┌──

(** * The Upstox instrument cache and the Upstox PnL glue of algo-angel-code

    A shallow embedding of [src/utils/upstoxInstrument.util.js] and of
    [getTodaysPnL] from [src/services/upstox.service.js], followed by the
    order function of that file and the functions of
    [src/services/angelone.service.js].

    - JavaScript values are the values [JSON.parse] can produce, plus
      [undefined]; numbers are IEEE binary64 values ([spec_float]), objects
      are finite maps from property names to values.
    - A function of the source is a function of the module-level variable
      [instrumentCache], the lines it prints on the console and its
      completion (a returned value or a thrown error): the monad [M].
    - What the JavaScript runtime provides and the sources only call
      ([JSON.parse], the string/number conversions, [parseFloat], the case
      mapping of text outside ASCII) is a record of [Builtins], a variable
      of the development.
    - Strings are sequences of 8-bit characters, those below 128 being the
      ASCII characters. [toUpperCase] maps the ASCII letters itself and takes
      the upper-case form of everything else, the runs of characters from
      128 up, from the runtime. The wall clock (the time stamps of the log
      lines) is left out. *)

From Stdlib Require Import ZArith String Ascii List Floats.SpecFloat Lia.
From stdpp Require Import base gmap strings list.

#[local] Set Warnings "-register-all".
#[local] Open Scope string_scope.

(** ** JavaScript values *)

Definition number := spec_float.

Inductive value :=
  | VUndefined
  | VNull
  | VBool (b : bool)
  | VNum (n : number)
  | VStr (s : string)
  | VArr (elements : list value)
  | VObj (properties : gmap string value).

(** The error objects the sources can see: the two built-in classes the
    runtime throws here, and the errors of axios, of the response stream and
    of zlib. An axios error carries [response.data] when the server
    answered. *)
Inductive error :=
  | SyntaxError (message : string)
  | TypeError (message : string)
  | AxiosError (message : string) (response : option value)
  | StreamError (message : string)
  | ZlibError (message : string).

Definition message (e : error) : string :=
  match e with
  | SyntaxError m | TypeError m | AxiosError m _ | StreamError m | ZlibError m => m
  end.

Definition instanceof_SyntaxError (e : error) : bool :=
  match e with SyntaxError _ => true | _ => false end.

(** A statement or expression completes normally or throws. *)
Inductive completion (A : Type) :=
  | Return (a : A)
  | Throw (e : error).
Arguments Return {A} a.
Arguments Throw {A} e.

#[global] Instance completion_ret : MRet completion := fun A a => Return a.
#[global] Instance completion_bind : MBind completion := fun A B f c =>
  match c with Return a => f a | Throw e => Throw e end.

(** ** Numbers *)

Definition number_of_Z (z : Z) : number := binary_normalize 53 1024 z 0 false.
Definition NaN : number := S754_nan.
Definition zero : number := S754_zero false.
Definition one : number := Eval vm_compute in number_of_Z 1.
Definition number_add (x y : number) : number := SFadd 53 1024 x y.
Definition is_NaN (x : number) : bool :=
  match x with S754_nan => true | _ => false end.
Definition is_zero (x : number) : bool :=
  match x with S754_zero _ => true | _ => false end.

(** ** Strings *)

Definition is_ascii (c : ascii) : bool := (N_of_ascii c <? 128)%N.

(** The upper-case form of an ASCII character: [a] to [z] go to [A] to [Z],
    the other ASCII characters stay. *)
Definition upper_char (c : ascii) : ascii :=
  let n := N_of_ascii c in
  if ((97 <=? n) && (n <=? 122))%N then ascii_of_N (n - 32) else c.

Definition nl : string := String (ascii_of_N 10) EmptyString.

(** ** Operators *)

(** [ToBoolean]: the falsy values are [undefined], [null], [false], [0],
    [-0], [NaN] and the empty string. *)
Definition ToBoolean (v : value) : bool :=
  match v with
  | VUndefined | VNull => false
  | VBool b => b
  | VNum n => negb (is_zero n || is_NaN n)
  | VStr s => negb (String.eqb s "")
  | VArr _ | VObj _ => true
  end.

(** [v.key] for the data properties the sources read. None of them is
    defined on a prototype, so on a primitive, and on an array unless the
    key is [length], the result is [undefined]; reading a property of
    [undefined] or [null] throws. *)
Definition Get (v : value) (key : string) : completion value :=
  match v with
  | VUndefined => Throw (TypeError ("Cannot read properties of undefined (reading '" ++ key ++ "')"))
  | VNull => Throw (TypeError ("Cannot read properties of null (reading '" ++ key ++ "')"))
  | VObj properties => Return (default VUndefined (properties !! key))
  | VArr elements =>
      if String.eqb key "length" then Return (VNum (number_of_Z (Z.of_nat (length elements))))
      else Return VUndefined
  | VStr s =>
      if String.eqb key "length" then Return (VNum (number_of_Z (Z.of_nat (String.length s))))
      else Return VUndefined
  | VBool _ | VNum _ => Return VUndefined
  end.

(** [v?.key]: [undefined] when [v] is [undefined] or [null]. *)
Definition OptionalGet (v : value) (key : string) : completion value :=
  match v with
  | VUndefined | VNull => Return VUndefined
  | _ => Get v key
  end.

(** [v === s] for a string [s], and [v === n] for a number [n]. *)
Definition strict_equals_string (v : value) (s : string) : bool :=
  match v with VStr t => String.eqb t s | _ => false end.

Definition strict_equals_number (v : value) (n : number) : bool :=
  match v with VNum m => SFeqb m n | _ => false end.

(** [a || b] *)
Definition logical_or (a b : value) : value := if ToBoolean a then a else b.

(** ** What the runtime provides *)

Inductive hint := hint_number | hint_string.

Record Builtins := {
  (** [JSON.parse]: the parsed value, or a [SyntaxError]. *)
  JSON_parse : string -> completion value;
  (** [ToNumber] on a string. *)
  StringToNumber : string -> number;
  (** [ToString] on a number. *)
  NumberToString : number -> string;
  (** [ToPrimitive] on an array or an object built by [JSON.parse]: the
      string its [toString] gives, or a [TypeError] when the object shadows
      [toString] and [valueOf] with data. *)
  OrdinaryToPrimitive : hint -> value -> completion string;
  (** [parseFloat] on a string. *)
  parseFloat_string : string -> number;
  (** [String.prototype.toUpperCase] on a text without ASCII characters. *)
  toUpperCase_non_ascii : string -> string
}.

Section Runtime.

Variable rt : Builtins.

(** [String.prototype.toUpperCase]. The method maps its string piece by
    piece and no piece depends on its neighbours, so the upper-case form is
    put together from the ASCII characters, each mapped by [upper_char], and
    the runs of characters from 128 up between them, each mapped by the
    runtime. [toUpperCase_from] carries the run read so far. *)
Definition upper_run (run : string) : string :=
  if String.eqb run "" then "" else toUpperCase_non_ascii rt run.

Fixpoint toUpperCase_from (run s : string) : string :=
  match s with
  | EmptyString => upper_run run
  | String c s' =>
      if is_ascii c then
        upper_run run ++ String (upper_char c) (toUpperCase_from "" s')
      else toUpperCase_from (run ++ String c "") s'
  end.

Definition toUpperCase (s : string) : string := toUpperCase_from "" s.

(** [v?.toUpperCase()]: short-circuits to [undefined] on [undefined] and
    [null], calls the method on a string, and throws on every other value,
    where [toUpperCase] is not a function. *)
Definition optional_toUpperCase (v : value) : completion value :=
  match v with
  | VUndefined | VNull => Return VUndefined
  | VStr s => Return (VStr (toUpperCase s))
  | VBool _ | VNum _ | VArr _ | VObj _ => Throw (TypeError "toUpperCase is not a function")
  end.

Definition ToPrimitive (h : hint) (v : value) : completion value :=
  match v with
  | VArr _ | VObj _ => s ← OrdinaryToPrimitive rt h v; Return (VStr s)
  | _ => Return v
  end.

(** [ToNumber] on a primitive. *)
Definition ToNumber (p : value) : number :=
  match p with
  | VUndefined => NaN
  | VNull => zero
  | VBool b => if b then one else zero
  | VNum n => n
  | VStr s => StringToNumber rt s
  | VArr _ | VObj _ => NaN
  end.

Definition ToString (v : value) : completion string :=
  match v with
  | VUndefined => Return "undefined"
  | VNull => Return "null"
  | VBool b => Return (if b then "true" else "false")
  | VNum n => Return (NumberToString rt n)
  | VStr s => Return s
  | VArr _ | VObj _ => OrdinaryToPrimitive rt hint_string v
  end.

(** [x < y]: two strings compare by code units, everything else as
    numbers, and a comparison with [NaN] is false. *)
Definition less_than (x y : value) : completion bool :=
  px ← ToPrimitive hint_number x;
  py ← ToPrimitive hint_number y;
  match px, py with
  | VStr a, VStr b => Return (String.ltb a b)
  | _, _ => Return (SFltb (ToNumber px) (ToNumber py))
  end.

(** [parseFloat(v)] *)
Definition parseFloat (v : value) : completion number :=
  s ← ToString v; Return (parseFloat_string rt s).

(** ** Array methods *)

(** [Array.prototype.filter] with a callback that may throw. *)
Fixpoint filter_elements (callback : value -> completion bool) (l : list value)
  : completion (list value) :=
  match l with
  | [] => Return []
  | x :: l' =>
      keep ← callback x;
      rest ← filter_elements callback l';
      Return (if keep : bool then x :: rest else rest)
  end.

(** [v.filter(callback)]: only an array has the method. *)
Definition call_filter (v : value) (callback : value -> completion bool)
  : completion (list value) :=
  match v with
  | VArr elements => filter_elements callback elements
  | _ => Throw (TypeError "filter is not a function")
  end.

Fixpoint reduce_from {A : Type} (callback : A -> value -> completion A) (acc : A)
  (l : list value) : completion A :=
  match l with
  | [] => Return acc
  | x :: l' => acc' ← callback acc x; reduce_from callback acc' l'
  end.

(** [l.reduce(callback)] without an initial value. *)
Definition reduce1 (callback : value -> value -> completion value) (l : list value)
  : completion value :=
  match l with
  | [] => Throw (TypeError "Reduce of empty array with no initial value")
  | x :: l' => reduce_from callback x l'
  end.

End Runtime.

(** ** The module state, the console and the monad of the sources *)

Inductive console_arg :=
  | ArgText (s : string)
  | ArgValue (v : value)
  | ArgError (e : error).

Inductive console_stream := stdout | stderr.

(** One call of [console.log] (on [stdout]) or [console.error] (on
    [stderr]): the first argument and the remaining ones. *)
Record console_line := Line {
  stream : console_stream;
  text : string;
  args : list console_arg
}.

(** What running a piece of the module gives: the value of the module
    variable [instrumentCache] afterwards, the lines printed, and the
    completion. *)
Record outcome (A : Type) := Outcome {
  cache_after : value;
  printed : list console_line;
  result : completion A
}.
Arguments Outcome {A} _ _ _.
Arguments cache_after {A} _.
Arguments printed {A} _.
Arguments result {A} _.

Definition M (A : Type) : Type := value -> outcome A.

#[global] Instance M_ret : MRet M := fun A a cache => Outcome cache [] (Return a).
#[global] Instance M_bind : MBind M := fun A B f m cache =>
  let o := m cache in
  match result o with
  | Return a =>
      let o' := f a (cache_after o) in
      Outcome (cache_after o') (printed o ++ printed o') (result o')
  | Throw e => Outcome (cache_after o) (printed o) (Throw e)
  end.

Definition lift {A : Type} (c : completion A) : M A := fun cache => Outcome cache [] c.
Definition throw {A : Type} (e : error) : M A := fun cache => Outcome cache [] (Throw e).
Definition read_cache : M value := fun cache => Outcome cache [] (Return cache).
Definition write_cache (v : value) : M unit := fun _ => Outcome v [] (Return tt).
Definition console_log (text : string) (args : list console_arg) : M unit :=
  fun cache => Outcome cache [Line stdout text args] (Return tt).
Definition console_error (text : string) (args : list console_arg) : M unit :=
  fun cache => Outcome cache [Line stderr text args] (Return tt).

(** [try { body } catch (err) { handler }], and [promise.catch(handler)]. *)
Definition try_catch {A : Type} (body : M A) (handler : error -> M A) : M A :=
  fun cache =>
    let o := body cache in
    match result o with
    | Return a => o
    | Throw e =>
        let o' := handler e (cache_after o) in
        Outcome (cache_after o') (printed o ++ printed o') (result o')
    end.

(** ** src/utils/upstoxInstrument.util.js *)

Module UpstoxInstrument.
Section Runtime.

Variable rt : Builtins.

(** [let instrumentCache = null;] *)
Definition initial_cache : value := VNull.

(** How one download ends, as the environment decides it: [axios.get]
    rejects, the response stream or the gunzip stream emits ['error'], or
    the gunzip stream emits ['end'] after its ['data'] chunks. *)
Inductive download_event :=
  | get_rejected (err : error)
  | response_error (err : error)
  | gunzip_error (err : error)
  | gunzip_end (chunks : list string).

└──

= How to complete this task =
Your answer should consist only of the lines above between the line holding "Definition NaN : number := S754_nan." and the line holding "match x with S754_nan", inclusive, each transcribed exactly.

= Exercise answer =
Definition NaN : number := S754_nan.
Definition zero : number := S754_zero false.
Definition one : number := Eval vm_compute in number_of_Z 1.
Definition number_add (x y : number) : number := SFadd 53 1024 x y.
Definition is_NaN (x : number) : bool :=
  match x with S754_nan => true | _ => false end.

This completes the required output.